Sabe quem é? Na PIDE, o que passou - Coluna

"Ele e José Augusto jogaram em Braga sob prisão; Pior poderia ter-lhe acontecido se o inspector fosse outro...

1. Foi a 28 de Fevereiro de 1965. Ainda a viver o fervor causado pelos 5-1 ao Real Madrid, o Benfica foi jogar a Braga. Aos 9 minutos estava a perder - aos 31, ele empatou. Dum instante para o outro, houve mosquitos por cordas.

2. Antes de Eusébio fazer de penalty o golo que deu a vitória ao Benfica por 2-1 - um seu remate fulgurante de cabeça levou a que a bola que batera na barra da baliza de Armando caísse «já dentro» (segundo os benfiquistas). Marques da Silva, o árbitro do Funchal, achou que não, que a bola não entrara.

3. Por entre os protestos e a ira, incendiou-se o cenário. Mais ainda quando ficou um penalty por assinalar e José Augusto contou: «O polícia atrás da baliza, acusou-me de teatro, mandou-me levantar com maus modos, eu respondi-lhe na mesma moeda». Indo ele em sua defesa, maior foi a escaramuça - a caminho do balneário, para o intervalo o chefe da guarda deu aos dois ordem de prisão.

4. Apesar da GNR tentar impedi-lo, Marques da Silva permitiu que ele e José Augusto jogassem a segunda parte mesmo «sob prisão». No fim do jogo, o seu graduado em chefe correu ao balneário para levar presos «os dois senhores jogadores que desrespeitaram a autoridade que lhes deu a voz de prisão». Ao sabê-lo até Teixeira, marcador do golo do SC Braga, se juntou ao presidente do Benfica, tentando «resolver-lhes a questão».

5. Solta palavra daqui, desculpa dali, meia hora após o final do desafio, ele e José Augusto acabaram, enfim, considerados em «plena liberdade» - e a Guarda até se ofereceu para abrir caminho até à estação para evitar que o Benfica perdesse o rápido em Gaia. Não muito depois, passou ele por outra polícia bem, mais terrível, pela PIDE.

6. Ainda nesse ano de 1965, antes da partida para o jogo de 25 de Abril com a Checoslováquia, a PIDE chamou-o à sua sede, inspectora perguntou-lhe se sabiam para onde ia. Respondeu-lhe que sim - e ela limitou-se a dizer-lhe que tivesse «muito cuidado» por lá.

7. Lá, em Brastilava, apareceu grupo de angolanos no hotel da selecção.
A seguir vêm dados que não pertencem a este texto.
(** In those states the simulated transmit queue is a queue as the loader
    reads it. *)
Lemma sim_tx_queue :
  tx_queue (D:=sim_device) sim_quiet (fun s => Z.to_nat (sim_tx_free s)).
Proof.
  split.
  - exact sim_quiet_closed.
  - intros s H. change (dev_read MFIFOSR s) with (sim_read MFIFOSR s).
    change (@dev sim_device) with sim in *.
    destruct (sim_quiet_status s H) as (-> & Hcases).
    unfold tx_full.
    destruct Hcases as [->|[->|[->|[->|[->|[->|[->|[->| ->]]]]]]]];
      vm_compute; split; intros; congruence.
  - intros s H. reflexivity.
  - intros v s (Hf & _). simpl. lia.
Qed.

(** In those states the simulated receive queue holds no byte. *)
Lemma sim_quiet_rx_count s :
  sim_quiet s -> rx_count (sim_read MFIFOSR s).1 = 0.
Proof.
  intros H. destruct (sim_quiet_status s H) as (-> & Hcases).
  destruct Hcases as [->|[->|[->|[->|[->|[->|[->|[->| ->]]]]]]]];
    reflexivity.
Qed.

End SimFacts.

(** ** The claims *)



(** C2, as the code has it.  When the loader finds the transmit queue full,
    the send call returns [I2C_FIFO_LOAD_ERROR] straight after the load: its
    events are those of the idle wait, the flush and the load, the device is
    left as the load left it, neither the slave address register nor the
    control register is written, and no status flag is read after the load. *)
Theorem C2_full_queue_ends_the_call (L : hw_i2c) (D : device) (fuel : nat)
    (slave : Z) (data : list Z) (length : Z) (t : i2c_burst_type_t)
    (d d1 d2 : dev) (e1 e2 : list event) :
  send_to_fill fuel t d = Some (None, d1, e1) ->
  I2C_fill_tx_fifo fuel data length d1 = Some (0, d2, e2) ->
  I2C_mstr_send_internal fuel slave data length t d
    = Some (I2C_FIFO_LOAD_ERROR, d2, e1 ++ e2) /\
  Forall (fun e => is_write MSA e = false /\ is_write MCTR e = false)
    (e1 ++ e2) /\
  Forall (fun e => is_read MSR e = false) e2.
Proof.
  intros H1 H2. split; [eapply send_fifo_error; eassumption|]. split.
  - apply Forall_app. split.
    + eapply Forall_impl; [exact (emits_send_to_fill _ _ _ _ _ _ H1)|].
      intros [[] v|[] v|us]; simpl; tauto.
    + eapply Forall_impl; [exact (emits_fill _ _ _ _ _ _ _ H2)|].
      intros [[] v|[] v|us]; simpl; tauto.
  - eapply Forall_impl; [exact (emits_fill _ _ _ _ _ _ _ H2)|].
    intros [[] v|[] v|us]; simpl; tauto.
Qed.

(** An instance of C2: nine bytes sent under Start to the simulated
    controller, whose queue has eight entries. *)
Lemma C2_full_queue_ends_the_call_witness :
  exists d2 evs,
    I2C_mstr_send_internal (L:=mspm0g350x) (D:=sim_device) 10 0x27
      [1; 2; 3; 4; 5; 6; 7; 8; 9] 9 I2C_START (sim_init 0x20 [])
      = Some (I2C_FIFO_LOAD_ERROR, d2, evs) /\
    Forall (fun e => is_write MSA e = false /\ is_write MCTR e = false) evs.
Proof.
  eexists _, _.
  pose proof (C2_full_queue_ends_the_call mspm0g350x sim_device 10 0x27
                [1; 2; 3; 4; 5; 6; 7; 8; 9] 9 I2C_START (sim_init 0x20 [])
                _ _ _ _ eq_refl eq_refl) as (Hrun & Hw & _).
  split; [exact Hrun | exact Hw].
Defined.

(** C2 as the specification words it - the engine still proceeds with the
    burst after a load error - fails on the code.  Nine bytes sent under
    Start to the simulated controller, whose status shows no error: the load
    finds the queue full and the call returns [I2C_FIFO_LOAD_ERROR], but it
    has written neither the slave address register nor the control register,
    and has read no status flag. *)
Lemma C2_full_queue_still_bursts_counterexample :
  exists d' evs,
    I2C_mstr_send_start (L:=mspm0g350x) (D:=sim_device) 10 0x27
      [1; 2; 3; 4; 5; 6; 7; 8; 9] 9 (sim_init 0x20 [])
      = Some (I2C_FIFO_LOAD_ERROR, d', evs) /\
    existsb (is_write MSA) evs = false /\
    existsb (is_write MCTR) evs = false /\
    existsb (is_read MSR) evs = false.
Proof. eexists _, _. split; [reflexivity|]. repeat split. Qed.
Poderiam bilhetes, roupas, dinheiro. Ele recolheu os convites que pôde arranjar, entregou-lhos. E juntou-lhes, solidário, os donativos. Mal aterrou em Lisboa, notificaram-no para a PIDE, outra vez.

8. O que, dessa vez, se passou na sede de António Maria Cardoso, contou-o ele, assim: «Mandaram-me subir, à porta do gabinete estavam dois caras-de-pau. Um de dois metros, outro com barriga tão avantajada que, mesmo pequeno, tinha mais de 100 quilos. Os dois com ar de poucos amigos. Entrei e o inspector recebeu-me todo sorrisos: 'Olha o meu grande capitão! Quase todos os dias me lembro daquele petardo contra o Real que nos deu a segunda Taças dos Campeões, que maravilha! Mas o que é que o traz aqui?! Não estou a vê-lo metido em sarilhos, mas...»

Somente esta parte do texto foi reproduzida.